Data shown:
Lemma login_failure_keeps_client_witness :
  snd (_login (fun s => s) (login_refused_world, client_with (PStr "old") (Some 5)))
  = (record_request
       (login_request (fun s => s) (client_with (PStr "old") (Some 5)))
       login_refused_world,
     client_with (PStr "old") (Some 5)).
Proof.
  apply (login_failure_keeps_client (fun s => s) login_refused_world
           (client_with (PStr "old") (Some 5)) (HomGarApiError "Login HTTP")).
  - reflexivity.
  - simpl. tauto.
Defined.

Lemma login_bad_lifetime_witness :
  _token (snd (snd (_login (fun s => s)
                      (null_lifetime_world, client_with (PStr "old") (Some 5)))))
  = PStr "T" /\
  _token_expires_at (snd (snd (_login (fun s => s)
                      (null_lifetime_world, client_with (PStr "old") (Some 5)))))
  = Some 5.
Proof.
  destruct (login_bad_lifetime (fun s => s) null_lifetime_world
              (client_with (PStr "old") (Some 5))
              {[ "code" := PInt 0;
                 "data" := PDict {[ "token" := PStr "T"; "tokenExpired" := PNone ]} ]}
              {[ "token" := PStr "T"; "tokenExpired" := PNone ]}
              (PStr "T")
              (TypeError "unsupported type for timedelta seconds component"))
    as (_ & _ & H1 & H2).
  - eexists. split; [reflexivity|]. repeat split; vm_compute; reflexivity.
  - right. split; [eexists; vm_compute; reflexivity | vm_compute; reflexivity].
  - split; [exact H1 | exact H2].
Defined.

(** X14: a snapshot whose expiry is absent or the Unix time of an instant
    of the years 1 to 9999, restored into a new client and exported again,
    gives back its three token fields. *)
Theorem restore_then_export (w : world) (a e p : string) (data : gmap string pyval) :
  snapshot_expiry_storable data ->
  exists c d,
    restore_tokens data (w, __init__ a e p) = (Ok tt, (w, c)) /\
    export_tokens (w, c) = (Ok d, (w, c)) /\
    dict_get d CONF_TOKEN = dict_get data CONF_TOKEN /\
    dict_get d CONF_REFRESH_TOKEN = dict_get data CONF_REFRESH_TOKEN /\
    dict_get d CONF_TOKEN_EXPIRES_AT = dict_get data CONF_TOKEN_EXPIRES_AT.
Proof.
  intros Hs.
  assert (Hc : exists c,
    restore_tokens data (w, __init__ a e p) = (Ok tt, (w, c)) /\
    _token c = dict_get data CONF_TOKEN /\
    _refresh_token c = dict_get data CONF_REFRESH_TOKEN /\
    match _token_expires_at c with
    | Some dt => PInt (timestamp_int dt)
    | None => PNone
    end = dict_get data CONF_TOKEN_EXPIRES_AT).
  { rewrite restore_tokens_eq. cbv zeta. destruct Hs as [Hn | (z & Hz & Hrange)].
    - rewrite Hn. eexists. split; [reflexivity|]. by repeat split.
    - rewrite Hz, (fromtimestamp_in_range z Hrange).
      eexists. split; [reflexivity|]. split; [done|]. split; [done|].
      cbn. by rewrite timestamp_int_whole. }
  destruct Hc as (c & Hr & Ht & Hrt & He).
  exists c, (snapshot_of c). split; [done|]. split; [apply export_tokens_eq|].
  destruct (snapshot_lookup c) as (L1 & L2 & L3).
  rewrite (dict_get_lookup _ _ _ L1), (dict_get_lookup _ _ _ L2),
    (dict_get_lookup _ _ _ L3).
  by repeat split.
Qed.

Lemma restore_then_export_witness :
  exists c d,
    restore_tokens {[ CONF_TOKEN := PStr "abc"; CONF_TOKEN_EXPIRES_AT := PInt 1700000000 ]}
      (frozen_world 0, __init__ "27" "user@example.org" "secret") = (Ok tt, (frozen_world 0, c)) /\
    export_tokens (frozen_world 0, c) = (Ok d, (frozen_world 0, c)) /\
    dict_get d CONF_TOKEN_EXPIRES_AT = PInt 1700000000.
Proof.
  destruct (restore_then_export (frozen_world 0) "27" "user@example.org" "secret"
              {[ CONF_TOKEN := PStr "abc"; CONF_TOKEN_EXPIRES_AT := PInt 1700000000 ]})
    as (c & d & H1 & H2 & _ & _ & H3).
  - right. exists 1700000000. split; [vm_compute; reflexivity | unfold_range; lia].
  - exists c, d. split; [exact H1|]. split; [exact H2|]. rewrite H3. vm_compute. reflexivity.
Defined.

(** X15: a snapshot whose expiry is a string, a list or a dictionary makes
    [restore_tokens] raise [TypeError] after the token and the refresh token
    are overwritten; the expiry held before stays. *)
Theorem restore_rejects_non_timestamp (w : world) (c : HomGarClient)
    (data : gmap string pyval) :
  not_a_timestamp (dict_get data CONF_TOKEN_EXPIRES_AT) ->
  exists msg,
    restore_tokens data (w, c)
    = (Raise (TypeError msg),
       (w, set_refresh_token (dict_get data CONF_REFRESH_TOKEN)
             (set_token (dict_get data CONF_TOKEN) c))).
Proof.
  intros H. unfold restore_tokens. msimpl.
  destruct (dict_get data CONF_TOKEN_EXPIRES_AT); try done; by eexists.
Qed.
(** [s.title()]: a letter that follows a letter is lower-cased, any other
    letter is upper-cased. [cased] is Python's [previous_is_cased]. *)
Fixpoint title_from (cased : bool) (s : string) : string :=
  match s with
  | EmptyString => EmptyString
  | String c t =>
      if is_lower c || is_upper c
      then String (if cased then to_lower c else to_upper c) (title_from true t)
      else String c (title_from false t)
  end.

Definition title (s : string) : string := title_from false s.

(** [re.sub(r'\s+', ' ', s)]: every maximal run of whitespace becomes one
    blank. [in_run] says that the previous character was whitespace. *)
Fixpoint collapse_from (in_run : bool) (s : string) : string :=
  match s with
  | EmptyString => EmptyString
  | String c t =>
      if is_space c
      then (if in_run then collapse_from true t
            else String " " (collapse_from true t))
      else String c (collapse_from false t)
  end.

Definition collapse_ws (s : string) : string := collapse_from false s.

(** [s.replace(',', '')] *)
Fixpoint remove_commas (s : string) : string :=
  match s with
  | EmptyString => EmptyString
  | String c t =>
      if Ascii.eqb c "," then remove_commas t else String c (remove_commas t)
  end.
(** X18. An upload stores a document only when it answers 201.  Without a
    file it answers 400 [{message: "No file uploaded"}]; for a file whose
    MIME type is not plain text, PDF or DOCX it answers 500 [{message:
    "Unsupported file type"}], whatever the file holds; for a PDF that
    fails to load, or one of whose pages fails to be read, it answers 500
    with ["Failed to parse PDF: "] followed by the error's message. *)
Theorem upload_failures_store_nothing (uuid : jsstring) (now : Z)
  (docs : Documents) :
  (forall file,
      doc_status (fst (upload_document uuid now file docs)) <> 201 ->
      snd (upload_document uuid now file docs) = docs)
  /\ upload_document uuid now None docs
     = ({| doc_status := 400; doc_payload := DocMessage (str "No file uploaded") |},
        docs)
  /\ (forall f,
         mimetype f <> str "text/plain" -> mimetype f <> pdf_mime ->
         mimetype f <> docx_mime ->
         upload_document uuid now (Some f) docs
         = ({| doc_status := 500;
               doc_payload := DocMessage (str "Unsupported file type") |}, docs))
  /\ (forall f message,
         mimetype f = pdf_mime ->
         as_pdf (buffer f) = Throw (JsError message) ->
         upload_document uuid now (Some f) docs
         = ({| doc_status := 500;
               doc_payload := DocMessage (str "Failed to parse PDF: " ++ message) |},
            docs))
  /\ (forall f read message unread,
         mimetype f = pdf_mime ->
         as_pdf (buffer f) = Ok (map Ok read ++ Throw (JsError message) :: unread) ->
         upload_document uuid now (Some f) docs
         = ({| doc_status := 500;
               doc_payload := DocMessage (str "Failed to parse PDF: " ++ message) |},
            docs)).
Proof.
  repeat split.
  - intros file. rewrite upload_document_eq. destruct file as [f|]; [|reflexivity].
    destruct (extractTextFromFile (buffer f) (mimetype f)); [|reflexivity].
    simpl. congruence.
  - intros f H1 H2 H3. rewrite upload_document_eq. unfold extractTextFromFile.
    rewrite !jsstring_eqb_neq by assumption. reflexivity.
  - intros f message Hm Hp. rewrite upload_document_eq. unfold extractTextFromFile.
    rewrite Hm, Hp. reflexivity.
  - intros f read message unread Hm Hp. rewrite upload_document_eq.
    unfold extractTextFromFile. rewrite Hm, Hp.
    change (JsString.eqb pdf_mime (str "text/plain")) with false.
    change (JsString.eqb pdf_mime (str "application/pdf")) with true.
    cbv iota. unfold obind at 1.
    assert (E : forall acc,
               pages_text (map Ok read ++ Throw (JsError message) :: unread) acc
               = Throw (JsError message)).
    { clear Hp. induction read as [|items read IH]; intros acc; [reflexivity|].
      simpl. apply IH. }
    rewrite E. reflexivity.
Qed.
Lemma subview_inside_block_witness :
  (2 <= dimension cube)%nat /\ in_memory (IM := lp64) cube
  /\ dptr cube <= dptr (Tensor_at (IM := lp64) cube 3)
  /\ in_memory (IM := lp64) (Tensor_at (IM := lp64) cube 3).
Proof.
  assert (HD : (2 <= dimension cube)%nat) by (vm_compute; lia).
  assert (Hi : 0 <= 3 < outer (shape cube)) by by_evaluation.
  destruct (subview_inside_block (IM := lp64) cube 3 HD cube_in_memory Hi)
    as (Hlo & _ & Hmem).
  split; [exact HD|]. split; [exact cube_in_memory|].
  split; [exact Hlo|exact Hmem].
Defined.

Lemma subviews_spaced_witness :
  (2 <= dimension cube)%nat /\ in_memory (IM := lp64) cube
  /\ dptr (Tensor_at (IM := lp64) cube 1)
     + MSize (IM := lp64) (shape (Tensor_at (IM := lp64) cube 1))
     <= dptr (Tensor_at (IM := lp64) cube 3).
Proof.
  assert (HD : (2 <= dimension cube)%nat) by (vm_compute; lia).
  assert (H0 : 0 <= 1) by lia.
  assert (H13 : 1 <= 3) by lia.
  assert (H3 : 3 < outer (shape cube)) by by_evaluation.
  destruct (subviews_spaced (IM := lp64) cube 1 3 HD cube_in_memory H0 H13 H3)
    as [_ Hgap].
  split; [exact HD|]. split; [exact cube_in_memory|]. apply Hgap. lia.
Defined.

Lemma slice_inside_block_witness :
  (1 <= dimension vec4)%nat /\ in_memory (IM := lp64) vec4
  /\ padded (shape vec4)
  /\ in_memory (IM := lp64) (Slice (IM := lp64) vec4 1 3)
  /\ in_memory (IM := lp64) (Slice (IM := lp64) cube 1 3).
Proof.
  assert (HD : (1 <= dimension vec4)%nat) by (vm_compute; lia).
  assert (HD' : (1 <= dimension cube)%nat) by (vm_compute; lia).
  assert (Hpad : padded (shape vec4)) by by_evaluation.
  assert (Hpad' : padded (shape cube)) by by_evaluation.
  assert (H1 : 0 <= 1) by lia.
  assert (H13 : 1 <= 3) by lia.
  assert (He : 3 <= outer (shape vec4)) by by_evaluation.
  assert (He' : 3 <= outer (shape cube)) by by_evaluation.
  destruct (slice_inside_block (IM := lp64) vec4 1 3 HD vec4_in_memory Hpad H1 H13 He)
    as (_ & _ & Hm).
  destruct (slice_inside_block (IM := lp64) cube 1 3 HD' cube_in_memory Hpad' H1 H13 He')
    as (_ & _ & Hm').
  split; [exact HD|]. split; [exact vec4_in_memory|]. split; [exact Hpad|].
  split; [exact Hm|exact Hm'].
Defined.

Lemma FlatTo2D_keeps_block_witness :
  (1 <= dimension cube)%nat
  /\ 0 <= product (upper (shape cube)) < 2 ^ @index_bits lp64
  /\ MSize (IM := lp64) (shape (Tensor_FlatTo2D (IM := lp64) cube))
     = MSize (IM := lp64) (shape cube)
  /\ in_memory (IM := lp64) (Tensor_FlatTo2D (IM := lp64) cube).
Proof.
  assert (HD : (1 <= dimension cube)%nat) by (vm_compute; lia).
  assert (Hfit : 0 <= product (upper (shape cube)) < 2 ^ @index_bits lp64)
    by by_evaluation.
  destruct (FlatTo2D_keeps_block (IM := lp64) cube HD Hfit) as (_ & Hm & Hmem).
  split; [exact HD|]. split; [exact Hfit|]. split; [exact Hm|].
  exact (Hmem cube_in_memory).
Defined.
Lemma handle_preserves_registry_wf r s :
  registry_wf s ->
  registry_wf
    (snd (KmsResponse.handle (Models.kms_backend key_spec_bytes) region r s)).
Proof.
  intros Hwf.
  destruct r; run_handler; split_tests; simpl in *; try done.
  - (* create_key *)
    unfold Models.create_key, Models.urandom in *. simplify_eq/=.
    eapply registry_wf_insert; [done | done | done |].
    by apply generate_key_id_valid.
  - (* enable_key_rotation *)
    unfold Models.enable_key_rotation in *.
    destruct (Models.keys s !! key_id) as [k|] eqn:Hk; simplify_eq/=.
    destruct (Hwf _ _ Hk). by eapply registry_wf_insert.
  - unfold Models.disable_key_rotation in *.
    destruct (Models.keys s !! key_id) as [k|] eqn:Hk; simplify_eq/=.
    destruct (Hwf _ _ Hk). by eapply registry_wf_insert.
  - unfold Models.put_key_policy in *.
    destruct (Models.keys s !! key_id) as [k|] eqn:Hk; simplify_eq/=.
    destruct (Hwf _ _ Hk). by eapply registry_wf_insert.
  - (* generate_data_key *)
    unfold Models.generate_data_key, Models.urandom in *. simplify_eq/=.
    by eapply registry_wf_same.
Qed.

Lemma registered_alias_add s target alias_name a :
  registered_alias a (Models.add_alias target alias_name s) ->
  a = alias_name \/ registered_alias a s.
Proof.
  intros (t & S & Ht & Ha). unfold Models.add_alias, Models.set_aliases in Ht.
  simpl in Ht. rewrite lookup_insert in Ht. case_decide as Heq.
  - simplify_eq. apply elem_of_union in Ha as [Ha | Ha%elem_of_singleton];
      [|by left].
    right. destruct (Models.key_to_aliases s !! t) as [S0|] eqn:HS0; simpl in Ha.
    + by exists t, S0.
    + by apply not_elem_of_empty in Ha.
  - right. by exists t, S.
Qed.

Lemma registered_alias_delete s alias_name a :
  registered_alias a (Models.delete_alias alias_name s) -> registered_alias a s.
Proof.
  intros (t & S & Ht & Ha). unfold Models.delete_alias, Models.set_aliases in Ht.
  simpl in Ht. rewrite lookup_fmap in Ht.
  destruct (Models.key_to_aliases s !! t) as [S0|] eqn:HS0; simplify_eq/=.
  apply elem_of_difference in Ha as [Ha _]. by exists t, S0.
Qed.

(** Whatever alias a request leaves in the index was there before, or is
    not a reserved one. *)
Lemma handle_registered_alias r s a :
  registered_alias a
    (snd (KmsResponse.handle (Models.kms_backend key_spec_bytes) region r s)) ->
  registered_alias a s \/ ~ In a reserved_aliases.
Proof.
  destruct r; run_handler; split_tests; simpl in *; auto.
  - unfold Models.create_key, Models.urandom in *. simplify_eq/=. auto.
  - intros [-> | H]%registered_alias_add; [right | by left].
    intros Hin.
    assert (Py.in_list alias_name reserved_aliases = true)
      by (by apply in_list_In).
    congruence.
  - intros H%registered_alias_delete. by left.
  - unfold Models.enable_key_rotation in *.
    destruct (Models.keys s !! key_id); simplify_eq/=. auto.
  - unfold Models.disable_key_rotation in *.
    destruct (Models.keys s !! key_id); simplify_eq/=. auto.
  - unfold Models.put_key_policy in *.
    destruct (Models.keys s !! key_id); simplify_eq/=. auto.
  - unfold Models.generate_data_key, Models.urandom in *. simplify_eq/=. auto.
Qed.

Lemma reachable_registry_wf tape s :
  reachable key_spec_bytes region tape s -> registry_wf s.
Proof.
  induction 1 as [|s r _ IH].
  - intros i k. unfold Models.initial. simpl. by rewrite lookup_empty.
  - by apply handle_preserves_registry_wf.
Qed.

Lemma reachable_no_reserved_alias tape s a :
  reachable key_spec_bytes region tape s ->
  In a reserved_aliases -> ~ registered_alias a s.
Proof.
  intros Hreach Hin. induction Hreach as [|s r _ IH].
  - intros (t & S & Ht & _). unfold Models.initial in Ht. simpl in Ht.
    by rewrite lookup_empty in Ht.
  - intros [H | H]%handle_registered_alias; auto.
Qed.

End ModelInvariants.

Lemma alias_exists_registered `{F : Models.EnvelopeFormat} a s :
  Models.alias_exists a s = true <-> registered_alias a s.
Proof.
  unfold Models.alias_exists, registered_alias, map_Exists.
  rewrite bool_decide_eq_true. done.
Qed.

Lemma alias_exists_not_registered `{F : Models.EnvelopeFormat} a s :
  Models.alias_exists a s = false <-> ~ registered_alias a s.
Proof.
  rewrite <- alias_exists_registered. by destruct (Models.alias_exists a s).
Qed.

(** ** The scenario *)

Lemma example_s1_keys : Models.keys Example.s1 = {[ Models.id Example.K := Example.K ]}.
Proof. vm_compute. reflexivity. Qed.

Lemma example_s1_reachable :
  reachable Framed.key_spec_bytes Example.region Framed.tape Example.s1.
Proof. apply reachable_handle, reachable_initial. Qed.

(* ===================================================================== *)
(** * The claims *)
(* ===================================================================== *)

(** ** Failures leave the state as it was *)

(** C7. Whatever the backend, every request ends in one of two ways: a
    reply with a body (success), or exactly one failure of a kind of
    section 7 -- a raised exception, or the 404 reply of [describe_key] --
    and then the state is the state the request started in.  In
    [create_alias] and [delete_alias] in particular every check comes before
    the one update. *)
Theorem failure_leaves_state_unchanged
    (B : Backend.t) (region : string) (r : KmsResponse.request) (s : Backend.St B) :
  let o := fst (KmsResponse.handle B region r s) in
  let s' := snd (KmsResponse.handle B region r s) in
  (KmsResponse.failure_of o = None /\ exists j, o = Return (Body j))
  \/ (exists k, KmsResponse.failure_of o = Some (Some k) /\ s' = s).
Proof.
  destruct r; run_handler; split_tests; simpl;
    solve [ left; eauto | right; eauto ].
Qed.
(** [create_optimizer(model, filter_bias_and_bn=True, num_layers=None,
                      skip_list=None, decay_dict=None)].  Of the model:
    its [named_parameters()], [parameters()] being their second
    components, and [no_weight_decay], absent or the outcome of calling
    it.  What is returned are the keyword arguments of the call of [AdamW]
    that ends the function. *)
Definition create_optimizer (named_parameters : list (pystr * parameter))
    (no_weight_decay : option (result (list pystr)))
    (filter_bias_and_bn : bool) (num_layers : option Z)
    (skip_list : option (list pystr)) (decay_dict : option (gmap pystr bool))
    : result opt_args :=
  let weight_decay := 0.05%Q in
  let* r :=
    (if truthy weight_decay && filter_bias_and_bn then
       let* skip :=
         match skip_list with
         | Some l => Ok l
         | None => default (Ok []) no_weight_decay
         end in
       let* decay_dict :=
         foldl (decay_dict_step skip_list) (Ok ∅) named_parameters in
       let parameters :=
         filter (λ param, contains (p_name param) (str "teacher") = false)
           (snd <$> named_parameters) in
       Ok (Some decay_dict, parameters, 0%Q)
     else Ok (decay_dict, snd <$> named_parameters, weight_decay)) in
  let '(decay_dict, parameters, weight_decay) := r in
  let name_dict :=
    foldl (λ d (np : pystr * parameter), <[p_name np.2 := np.1]> d) ∅
      named_parameters in
  Ok {| learning_rate := 0.0002%Q;
        weight_decay := weight_decay;
        parameters := parameters;
        apply_decay_param_fun := decay_dict;
        beta1 := 0.9%Q;
        beta2 := 0.999%Q;
        layerwise_decay := 0.65%Q;
        name_dict := name_dict;
        n_layers := num_layers |}.

(** *** [polynomial_scheduler] *)

Section Polynomial.

Variable F : Type.

(** [np.linspace], and paddle's [PolynomialDecay]: its constructor, which
    may refuse its arguments, [get_lr] and [step]. *)
Variable linspace : F → F → Z → list F.
Variable sched : Type.
Variable PolynomialDecay : F → Z → F → result sched.
Variable get_lr : sched → F.
Variable step : sched → sched.

(** The loop [for _ in range(iters)]. *)
Fixpoint collect (n : nat) (s : sched) : list F :=
  match n with
  | O => []
  | S n' => get_lr s :: collect n' (step s)
  end.

Definition polynomial_scheduler (base_value final_value : F)
    (total_iters : Z) (start_warmup_value : F) (warmup_iters : Z)
    : result (list F) :=
  let warmup_schedule :=
    if (warmup_iters >? 0)%Z
    then linspace start_warmup_value base_value warmup_iters
    else [] in
  let iters := (total_iters - warmup_iters)%Z in
  let* scheduler := PolynomialDecay base_value iters final_value in
  let values := collect (Z.to_nat iters) scheduler in
  let schedule := warmup_schedule ++ values in
  if (Z.of_nat (length schedule) =? total_iters)%Z then Ok schedule
  else Raise AssertionError.

End Polynomial.

End Optim.

(** ** Notions used to state further properties *)

Module Notions.
Import Dataset.

(** A text with each run of equal consecutive characters reduced to one. *)
Fixpoint squeeze (s : pystr) : pystr :=
  match s with
  | [] => []
  | x :: s' =>
      match s' with
      | [] => [x]
      | y :: _ => if (x =? y)%N then squeeze s' else x :: squeeze s'
      end
  end.

(** [i] is a valid index, negative ones included, of a list of [n] items. *)
Definition valid_index (n : nat) (i : Z) : Prop :=
  (- Z.of_nat n ≤ i < Z.of_nat n)%Z.





(** Two keys of [sorted] that compare equal. *)
Definition key_eqb (a b : Q * Q) : bool :=
  Qeq_bool a.1 b.1 && Qeq_bool a.2 b.2.

(** The records of [form] the parsing loop does not skip. *)
Definition with_transcript (l : list line_record) : list line_record :=
  filter (λ ln, text ln ≠ []) l.

(** [e] is the line-level entry made from the record [ln]. *)
Definition line_entry_of (float : Q → result Q) (ln : line_record)
    (e : entry) : Prop :=
  ∃ nums poly cls,
    Forall2 (λ x y, float x = Ok y) (box ln) nums
    ∧ _bbox2poly nums = Ok poly
    ∧ TEXT_CLASSES !! label ln = Some cls
    ∧ e = (poly, filter (λ c, in_lexicon c) (text ln), cls, false).

(** [e] is the word-level entry made from the word [w]. *)
Definition word_entry_of (float : Q → result Q) (w : word_record)
    (e : entry) : Prop :=
  ∃ nums poly,
    Forall2 (λ x y, float x = Ok y) (word_box w) nums
    ∧ _bbox2poly nums = Ok poly
    ∧ e = (poly, filter (λ c, in_lexicon c) (word_text w), (-1)%Z, false).

(** A named parameter for which the decay table has to ask whether the
    name is in [skip_list]: not a teacher's, not one-dimensional, not a
    bias. *)
Definition asks_skip_list (np : pystr * Optim.parameter) : bool :=
  negb (PyStr.contains np.1 (str "teacher"))
  && negb (length (Optim.p_shape np.2) =? 1)%nat
  && negb (PyStr.endswith np.1 (str ".bias")).

(** The framework names of the named parameters. *)
Definition framework_names (nps : list (pystr * Optim.parameter))
    : list pystr :=
  (λ np, Optim.p_name np.2) <$> nps.

End Notions.

(* ===================================================================== *)
(** * Part II: properties                                                *)
(* ===================================================================== *)

(** ** Facts about the Python helpers *)

Module PyFacts.

Lemma bind_Ok {A B} (r : result A) (k : A → result B) (b : B) :
  bind r k = Ok b ↔ ∃ a, r = Ok a ∧ k a = Ok b.
Proof.
  destruct r as [a|e]; simpl; split.
  - intros Hk. by exists a.
  - by intros (a' & [= <-] & Hk).
  - intros [=].
  - by intros (a' & [=] & _).
Qed.

Lemma slice_bound_nonneg (n : nat) (k : nat) :
  slice_bound n (Z.of_nat k) = k.
Proof.
  unfold slice_bound.
  destruct (Z.ltb_spec (Z.of_nat k) 0); lia.
Qed.

Lemma slice_to_nonneg {A} (l : list A) (k : nat) :
  slice_to l (Z.of_nat k) = take k l.
Proof. unfold slice_to. by rewrite slice_bound_nonneg. Qed.

Lemma slice_to_assign_nonneg {A} (l xs : list A) (k : nat) :
  slice_to_assign l (Z.of_nat k) xs = xs ++ drop k l.
Proof. unfold slice_to_assign. by rewrite slice_bound_nonneg. Qed.

End PyFacts.

(** ** utils.py: the cosine schedule *)

Module SchedulerFacts.
Import Utils.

Task objective:
Could you repeat exactly the lines above from the line with "(** The loop [for _ in range(iters)]. *)" up to and including the line with "let values := collect", and only those?

Answer box:
(** The loop [for _ in range(iters)]. *)
Fixpoint collect (n : nat) (s : sched) : list F :=
  match n with
  | O => []
  | S n' => get_lr s :: collect n' (step s)
  end.

Definition polynomial_scheduler (base_value final_value : F)
    (total_iters : Z) (start_warmup_value : F) (warmup_iters : Z)
    : result (list F) :=
  let warmup_schedule :=
    if (warmup_iters >? 0)%Z
    then linspace start_warmup_value base_value warmup_iters
    else [] in
  let iters := (total_iters - warmup_iters)%Z in
  let* scheduler := PolynomialDecay base_value iters final_value in
  let values := collect (Z.to_nat iters) scheduler in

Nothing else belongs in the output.